Top Pentagon leaders said for the first time Thursday that the Defense Department backed the idea of providing arms to opposition groups in Syria.

Until Thursday, the Pentagon had only said publicly that U.S. policy is to give only humanitarian assistance to rebels battling President Bashar Assad's regime. Providing arms has been the subject of ongoing internal administration debate.

Defense Secretary Leon Panetta said President Obama made the final decision against arming the rebels.

"Obviously there were a number of factors that were involved here that ultimately led to the president's decision to make it nonlethal," Panetta said. "I supported his decision in the end."

Gen. Martin Dempsey, chairman of the Joint Chiefs of Staff, also acknowledged the Pentagon endorsement of the idea, telling Sen. John McCain, a Republican, "We did."

McCain, in a statement released later, said it was unfortunate that their advice was not heeded by the president.

"The crisis in Syria represents a graphic failure of American leadership," McCain said. "I urge the president to heed the advice of his former and current national security leaders and immediately take the necessary steps, along with our friends and allies, that could hasten the end of the conflict in Syria."

At the State Department, spokeswoman Victoria Nuland declined to discuss internal policy decisions.

But, in the past administration officials have made it clear there have been differing views on suggestions that the U.S. provide arms to the rebels.

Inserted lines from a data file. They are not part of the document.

Definition instead_log (element : string) (expected_data actual_data : pyval)
  : string :=
  String "010" "Expected `" +:+ py_str expected_data +:+ "` as the " +:+ element
    +:+ ", but found `" +:+ py_str actual_data +:+ "` instead.".

(** The message that one item of [expected_output] contributes. *)
Definition item_log (actual_output : dict) (item : string * pyval) : option string :=
  let actual_data := py_get actual_output (fst item) in
  if py_eq actual_data (snd item) then None
  else if is_none actual_data then Some (not_found_log (fst item) (snd item))
  else Some (instead_log (fst item) (snd item) actual_data).

(** The loop of [get_failed_logs] over [expected_output.items()]. *)
Fixpoint failed_logs_loop (items actual_output : dict) (failed_logs : list string)
  : list string :=
  match items with
  | [] => failed_logs
  | (element, expected_data) :: rest =>
      let actual_data := py_get actual_output element in
      if py_eq actual_data expected_data
      then failed_logs_loop rest actual_output failed_logs
      else if is_none actual_data
      then failed_logs_loop rest actual_output
             (failed_logs ++ [not_found_log element expected_data])
      else if py_ne actual_data expected_data
      then failed_logs_loop rest actual_output
             (failed_logs ++ [instead_log element expected_data actual_data])
      else failed_logs_loop rest actual_output failed_logs
  end.

(** [get_failed_logs]. *)
Definition get_failed_logs (expected_output actual_output : dict) : string :=
  String.concat "" (failed_logs_loop expected_output actual_output []).

End Formatting.


(** ** Floating-point numbers

    A Python [float] is an IEEE 754 binary64 number: [spec_float] with a
    53-bit mantissa and the exponent of infinity at 1024.  True division
    of floats is the IEEE division, rounding to nearest even, except
    that a zero divisor raises. *)

Abbreviation float := spec_float.

Definition prec : Z := 53.
Definition emax : Z := 1024.

Definition float_is_zero (x : float) : bool :=
  match x with S754_zero _ => true | _ => false end.

(** [x / y]. *)
Definition float_truediv (x y : float) : outcome float :=
  if float_is_zero y then Raised (ZeroDivisionError "float division by zero")
  else Returned (SFdiv prec emax x y).

(** [x.is_integer()]: finite and without fractional part. *)
Definition float_is_integer (x : float) : bool :=
  match x with
  | S754_zero _ => true
  | S754_finite _ m e =>
      if (0 <=? e)%Z then true else Z.eqb (Z.pos m mod 2 ^ (- e)) 0
  | S754_infinity _ | S754_nan => false
  end.

(** [int(x)]: truncation towards zero, exact at every magnitude. *)
Definition float_to_int (x : float) : outcome Z :=
  match x with
  | S754_zero _ => Returned 0%Z
  | S754_finite s m e =>
      Returned (cond_Zopp s
                  (if (0 <=? e)%Z then Z.pos m * 2 ^ e else Z.pos m / 2 ^ (- e)))
  | S754_infinity _ => Raised (OverflowError "cannot convert float infinity to integer")
  | S754_nan => Raised (ValueError "cannot convert float NaN to integer")
  end.

(** The value of a finite float as a rational number. *)
Definition float_value (x : float) : option Q :=
  match x with
  | S754_zero _ => Some 0%Q
  | S754_finite s m e =>
      Some (if (0 <=? e)%Z
            then inject_Z (cond_Zopp s (Z.pos m * 2 ^ e))
            else Qmake (cond_Zopp s (Z.pos m)) (2 ^ Z.to_pos (- e))%positive)
  | S754_infinity _ | S754_nan => None
  end.

(** A float is integral when it is finite and its value is an integer. *)
Definition float_integral (x : float) : Prop :=
  exists (q : Q) (z : Z), float_value x = Some q /\ Qeq q (inject_Z z).

(** What [custom_division] returns: [int | float]. *)
Inductive number : Type :=
| NumInt (z : Z)
| NumFloat (f : float).

(** [custom_division]. *)
Definition custom_division (numerator denominator : float) : outcome number :=
  obind (float_truediv numerator denominator) (fun result =>
  if float_is_integer result
  then obind (float_to_int result) (fun z => Returned (NumInt z))
  else Returned (NumFloat result)).

(** Binary64 literals for the examples. *)
Definition float_of_Z (z : Z) : float := binary_normalize prec emax z 0 false.

(** ** Specification vocabulary and example data *)

(** The relation [a == b] between two devices. *)
Definition device_equal (a b : AsyncEOSDevice) : Prop :=
  device_eq a (ObjAsyncEOSDevice b) = true.

(** What [collect] leaves on a command, given the session's answer. *)
Definition collected (c : AntaCommand) (answer : outcome pyval) : AntaCommand :=
  match obind answer (select_output (ofmt c)) with
  | Returned v => set_output v c
  | Raised e => set_failed e c
  end.


(** A session that answers every batch with an empty result for
    [enable] and a version record for the command. *)
Definition answering_session : eapi :=
  {| check_connection := fun _ => true;
     cli := fun _ r =>
       match r with
       | CliCommands _ _ _ =>
           Returned (PyList [PyDict [];
                             PyDict [("modelName", PyStr "DCS-7280SR3-48YC8")]])
       | CliCommand _ =>
           Returned (PyDict [("modelName", PyStr "DCS-7280SR3-48YC8")])
       end |}.

Definition show_version : AntaCommand :=
  new_AntaCommand "show version" VersionLatest None "json".

Definition leaf1 : AsyncEOSDevice :=
  new_AsyncEOSDevice "leaf1.example.net" "admin" "admin" (Some "leaf1") None None
    (Some 22) (Some ["leaf"]) None false "https".

Definition one_command : state :=
  {| dev := leaf1; store := {[ 0%nat := show_version ]}; trace := [] |}.

(** The requests a batch stands for in a state: one per live reference,
    in batch order. *)
Fixpoint requests_of (s : state) (commands : list loc) : list event :=
  match commands with
  | [] => []
  | l :: rest =>
      match store s !! l with
      | Some c => Cli (request_of (dev s) c) :: requests_of s rest
      | None => requests_of s rest
      end
  end.

(** A session whose answer carries the number of calls made before. *)
Definition counting_session : eapi :=
  {| check_connection := fun _ => true;
     cli := fun history _ =>
       Returned (PyList [PyDict [];
                         PyDict [("calls", PyInt (Z.of_nat (length history)))]]) |}.

(** Two command objects with one identity, as two Tests render them. *)
Definition two_commands : state :=
  {| dev := leaf1;
     store := {[ 0%nat := show_version; 1%nat := show_version ]};
     trace := [] |}.

(** The answers to the identity command under which [refresh] runs to
    its end: the two handled families of exceptions, and a JSON
    object. *)
Definition refresh_handles (answer : outcome pyval) : bool :=
  match answer with
  | Returned (PyDict _) => true
  | Raised (EapiCommandError _) | Raised (HTTPError _) | Raised (ConnectError _) => true
  | _ => false
  end.

(** The model that [refresh] reads from an answer, if any. *)
Definition refreshed_model (old : pyval) (answer : outcome pyval) : pyval :=
  match answer with
  | Returned (PyDict d) =>
      match dict_get d HW_MODEL_KEY with
      | Some model => model
      | None => old
      end
  | _ => old
  end.

Definition offline_session : eapi :=
  {| check_connection := fun _ => false;
     cli := fun _ _ => Raised (ConnectError "All connection attempts failed") |}.

(** A device whose HTTP server answers with a body that is not JSON: the
    session fails to decode it. *)
Definition garbled_session : eapi :=
  {| check_connection := fun _ => true;
     cli := fun _ _ => Raised (OtherException "JSONDecodeError" "Expecting value") |}.

(** A device that answers the first probe and none after it. *)
Definition flapping_session : eapi :=
  {| check_connection := fun history => match history with [] => true | _ => false end;
     cli := cli answering_session |}.

(** The reports of a test that finds two violations, with a success
    reported in between. *)
Definition two_violations : list report :=
  [ReportSuccess; ReportFailure (Some "peer 10.1.0.1 is Idle"); ReportSuccess;
   ReportFailure (Some "peer 10.1.0.2 is Active"); ReportSuccess].

(** A peer entry that holds the three fields the test reads. *)
Definition peer_well_formed (peer_data : pyval) : bool :=
  match peer_data with
  | PyDict d =>
      match dict_get d "peerState", dict_get d "inMsgQueue", dict_get d "outMsgQueue" with
      | Some _, Some _, Some _ => true
      | _, _, _ => false
      end
  | _ => false
  end.

(** A peer that is established with both message queues empty. *)
Definition peer_established (peer_data : pyval) : bool :=
  match peer_data with
  | PyDict d =>
      match dict_get d "peerState", dict_get d "inMsgQueue", dict_get d "outMsgQueue" with
      | Some st, Some inq, Some outq =>
          py_eq st (PyStr "Established") && py_eq inq (PyInt 0) && py_eq outq (PyInt 0)
      | _, _, _ => false
      end
  | _ => false
  end.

"Arms are not a strategy; arms are a tactic," the U.S. ambassador to Syria, Robert Ford told a conference in Washington late last year. "A military solution is not the best way for Syria. Efforts to win this by conquering one side or the other will simply prolong the violence and actually aggravate an already terrible humanitarian situation. Syria needs a political situation."

The administration has expressed concern about the difficulty of determining which opposition groups are tied to al-Qaida-insurgents who might get U.S.-supplied arms. But some have urged the U.S. to supply weapons to opposition groups in order to hasten Assad's departure and prevent rebels from taking weapons from terror-linked groups.

After 22 months and more than 60,000 dead, Syria's crisis appears to have reached a stalemate, with neither side making significant battlefield gains likely to bring about a military victory any time soon.

The U.S. government has provided about $210 million in humanitarian assistance to Syrians in the country as well as refugees, including food, medical aid, blankets and winter supplies.